We couldn’t keep these funny prison jokes and puns locked up any longer! It was only fair that we set them free!
Funny Prison Jokes
Mitochondria would be a great prison nickname.
They’d be the powerhouse of the cell.
I just got a new job at a prison library.
It has its prose and cons.
Why is the white guy the scariest guy in prison?
Because you know he is actually guilty.
A man called his twin brother from prison.
“Hey remember when we were kids and use to finish each other’s sentences?”
Today I saw a dwarf climbing down a prison wall.
I thought to myself, that’s a little con descending.
I hear prisoners in jail get drunk a lot.
They hang around bars 24/7.
After my wife died I couldn’t look at women for 20 years.
But when I got out of prison, it was totally worth it.
Imagine you’re a prisoner stuck in a cell. How do you get out?
Prison may be just one word.
But to others, it’s a whole sentence.
“Jesus loves you” is a wonderful thing to hear in church.
But a horrible thing to hear in a Mexican prison.
An alcoholic wakes up in jail and asks the nearest officer why he’s there.
“For excessive drinking” the officer replies.
“Great, when do we start?”
A woman visits her husband in prison.
Before leaving, she tells a correction officer, “You shouldn’t make my husband work like that. He’s exhausted!”
The officer laughs, saying, “Are you kidding? He just eats and sleeps and stays in his own cell!”
“Rubbish! He just told me he’s been digging a tunnel for months!”
A man with a stutter died in prison.
He never got to finish his sentence.
What do you call a psychic midget who has escaped from prison?
A small medium at large.
An escaped prisoner was captured down at the docks.
They were harboring a fugitive.
Just got offered a job teaching poetry in prison.
Spent all night thinking about the prose and cons.
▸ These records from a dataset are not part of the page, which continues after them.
Lemma second_serve_iff_first_fault_witness :
  Sample.from_code "A" "B" true "n" (Some " 4f1b2* ")
    = Ok Sample.second_serve_point /\
  first_serve Sample.second_serve_point = Some Sample.first_fault /\
  (second_serve Sample.second_serve_point <> None
   <-> was_fault Sample.first_fault = true).
Proof.
  assert (Sample.from_code "A" "B" true "n" (Some " 4f1b2* ")
          = Ok Sample.second_serve_point) as H1 by reflexivity.
  assert (first_serve Sample.second_serve_point = Some Sample.first_fault)
    as H2 by reflexivity.
  split; [exact H1|]. split; [exact H2|].
  exact (proj1 (ChartingFacts.second_serve_iff_first_fault
                  was_fault had_rally Serve_from_code Rally_from_code
                  Sample.possible_faults "A" "B" true "n" (Some " 4f1b2* ")
                  Sample.second_serve_point Sample.first_fault H1 H2)).
Defined.

Lemma rally_iff_terminating_serve_had_rally_witness :
  (forall rest, Sample.in_play_kind rest = InPlayReturned -> rest <> "") /\
  Sample.from_code "A" "B" true "n" (Some " 4f1b2* ")
    = Ok Sample.second_serve_point /\
  first_serve Sample.second_serve_point <> None /\
  (exists ts,
     terminating_serve was_fault Sample.second_serve_point = Some ts /\
     (had_rally ts = true <-> rally Sample.second_serve_point <> None)) /\
  (forall rl, rally Sample.second_serve_point = Some rl -> shots rl <> []).
Proof.
  assert (Sample.from_code "A" "B" true "n" (Some " 4f1b2* ")
          = Ok Sample.second_serve_point) as H1 by reflexivity.
  assert (first_serve Sample.second_serve_point <> None) as H2 by discriminate.
  split; [exact sample_returned_has_continuation|].
  split; [exact H1|]. split; [exact H2|].
  exact (SpecModelFacts.rally_iff_terminating_serve_had_rally
           Sample.possible_faults Sample.in_play_kind Sample.is_shot_type
           Sample.is_outcome_marker Sample.is_depth_marker
           sample_returned_has_continuation
           "A" "B" true "n" (Some " 4f1b2* ") Sample.second_serve_point H1 H2).
Defined.

Lemma unknown_single_character_witness :
  strip " X " = "X" /\
  (String "X" "" ∉ ["S"; "R"; "P"; "Q"]) /\
  (String "X" "" ∉ Sample.possible_faults) /\
  Sample.from_code "A" "B" true " X " None
    = Raise (CodeParsingException "Unknown single-character code: X").
Proof.
  assert (strip " X " = "X") as H1 by reflexivity.
  assert (String "X" "" ∉ ["S"; "R"; "P"; "Q"]) as H2
    by (apply PyFacts.str_in_false; reflexivity).
  assert (String "X" "" ∉ Sample.possible_faults) as H3
    by (apply PyFacts.str_in_false; reflexivity).
  split; [exact H1|]. split; [exact H2|]. split; [exact H3|].
  exact (ChartingFacts.unknown_single_character
           was_fault had_rally Serve_from_code Rally_from_code
           Sample.possible_faults "A" "B" true " X " None "X" H1 H2 H3).
Defined.

Lemma bare_fault_letter_witness :
  is_space "n" = false /\
  (String "n" "" ∉ ["S"; "R"; "P"; "Q"]) /\
  (String "n" "" ∈ Sample.possible_faults) /\
  Serve_from_code "0n" "A" true = Ok (Sample.first_fault, "") /\
  was_fault Sample.first_fault = true /\
  Sample.from_code "A" "B" true "n" None
    = Raise (AttributeError none_has_no_strip).
Proof.
  assert (is_space "n" = false) as H1 by reflexivity.
  assert (String "n" "" ∉ ["S"; "R"; "P"; "Q"]) as H2
    by (apply PyFacts.str_in_false; reflexivity).
  assert (String "n" "" ∈ Sample.possible_faults) as H3
    by (apply PyFacts.str_in_true; reflexivity).
  assert (Serve_from_code "0n" "A" true = Ok (Sample.first_fault, ""))
    as H4 by reflexivity.
  assert (was_fault Sample.first_fault = true) as H5 by reflexivity.
  repeat (split; [assumption|]).
  exact (proj1 (proj2 (proj2 (ChartingFacts.bare_fault_letter
           was_fault had_rally Serve_from_code Rally_from_code
           Sample.possible_faults "A" "B" true "n" None H1 H2 H3))
           Sample.first_fault "" H4 H5)).
Defined.

Lemma second_code_not_consulted_witness :
  Sample.from_code "A" "B" true "4f1b2*" (Some "zz")
    = Ok Sample.first_serve_point /\
  first_serve Sample.first_serve_point = Some Sample.first_returned /\
  was_fault Sample.first_returned = false /\
  second_serve Sample.first_serve_point = None /\
  (forall sc', Sample.from_code "A" "B" true "4f1b2*" sc'
               = Ok Sample.first_serve_point).
Proof.
  assert (Sample.from_code "A" "B" true "4f1b2*" (Some "zz")
          = Ok Sample.first_serve_point) as H1 by reflexivity.
  assert (first_serve Sample.first_serve_point = Some Sample.first_returned)
    as H2 by reflexivity.
  assert (was_fault Sample.first_returned = false) as H3 by reflexivity.
  repeat (split; [assumption|]).
  exact (ChartingFacts.second_code_not_consulted
           was_fault had_rally Serve_from_code Rally_from_code
           Sample.possible_faults "A" "B" true "4f1b2*" (Some "zz")
           Sample.first_serve_point Sample.first_returned H1 H2 H3).
Defined.

Lemma from_code_ignores_whitespace_witness :
  is_blank " " = true /\
  is_blank "  " = true /\
  Sample.from_code "A" "B" true (" " +:+ "4f1b2*" +:+ "  ") None
    = Sample.from_code "A" "B" true (strip "4f1b2*") None /\
  Sample.from_code "A" "B" true "n" (Some (" " +:+ "4f1b2*" +:+ "  "))
    = Sample.from_code "A" "B" true "n" (Some (strip "4f1b2*")).
Proof.
  assert (is_blank " " = true) as H1 by reflexivity.
  assert (is_blank "  " = true) as H2 by reflexivity.
  split; [exact H1|]. split; [exact H2|]. split.
  - exact (proj1 (ChartingFacts.from_code_ignores_whitespace
             was_fault had_rally Serve_from_code Rally_from_code
             Sample.possible_faults "A" "B" true "4f1b2*" "" " " "  " None
             H1 H2)).
  - exact (proj2 (ChartingFacts.from_code_ignores_whitespace
             was_fault had_rally Serve_from_code Rally_from_code
             Sample.possible_faults "A" "B" true "n" "4f1b2*" " " "  " None
             H1 H2)).
Defined.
A cement mixer and a prison bus crashed on the highway.
Police advise citizens to be on the lookout for a group of hardened criminals.
Why is it a good idea to put more books in prison libraries?
Because the prose outweigh the cons.
What’s the difference between a jeweller and a prison guard?
One watches cells and one sells watches.
My kids were discussing allergies at the dinner table.
I told them I’m allergic to prison…
Because it always causes me to break out.
Which is heavier, the collected works of Shakespeare or a prison full of inmates?
The prose outweighs the cons.
Prisoner: I’m sorry I tried to escape.
Guard: I’m not mad, just… disappointed.
Remember, kids, never let your guard down.
Several years ago, Andy was sentenced to prison.
During his stay, he got along well with the guards and all his fellow inmates.
The warden saw that deep down, Andy was a good person and made arrangements for Andy to learn a trade while doing his time.
After three years, Andy was recognized as one of the best carpenters in the local area.
Often he would be given a weekend pass to do odd jobs for the citizens of the community and he always reported back to prison before Sunday night was over.
The warden was thinking of remodeling his kitchen and in fact had done much of the work himself.
But he lacked the skills to build a set of kitchen cupboards and a large counter top, which he had promised his wife.
So he called Andy into his office and asked him to complete the job for him.
But, alas, Andy refused.
He told the warden, “Gosh, I’d really like to help you but counter fitting is what got me into prison in the first place.”
The judge asked the woman what she stole.
She replied, “I stole a can of peaches.”
The judge then asked, “How many peaches were in the can?”
“Six,” replied the woman.
After consideration, the judge decided to sentence her one night of prison for every peach she stole. Six nights total.
At this moment the woman felt helpless, bawling her eyes out, she didn’t know what to do.
And before the judge smacked the mallet down to make it final, her husband entered into the courtroom and yelled, “Your honor, wait!”
The judge froze and listened to what the husband wanted to say.
“She also stole a can of peas!”
On my first day in prison, my cellmate said to me, “If you ever come close to me, I’ll skin you alive. When we’re sleeping, you don’t touch me. You hear me? Don’t ever talk to me, either.”
“Great,” I thought. “First day in here and I’m already married.”
Three new cellmates are contemplating their life sentences in prison.
The first guy pulls out a deck of playing cards and says, “Don’t worry, guys. I brought these cards with me so that we can play poker to pass the time.”
The second guy pulls out a harmonica and says, “I brought this harmonica so that I can play some music to cheer us up when we’re feeling down.”
The third guy pulls out a box of tampons.
“What the hell are we supposed to do with those!?” ask the first two.
“Well, it says on the back that I can ride, swim, ski, and play tennis with these.”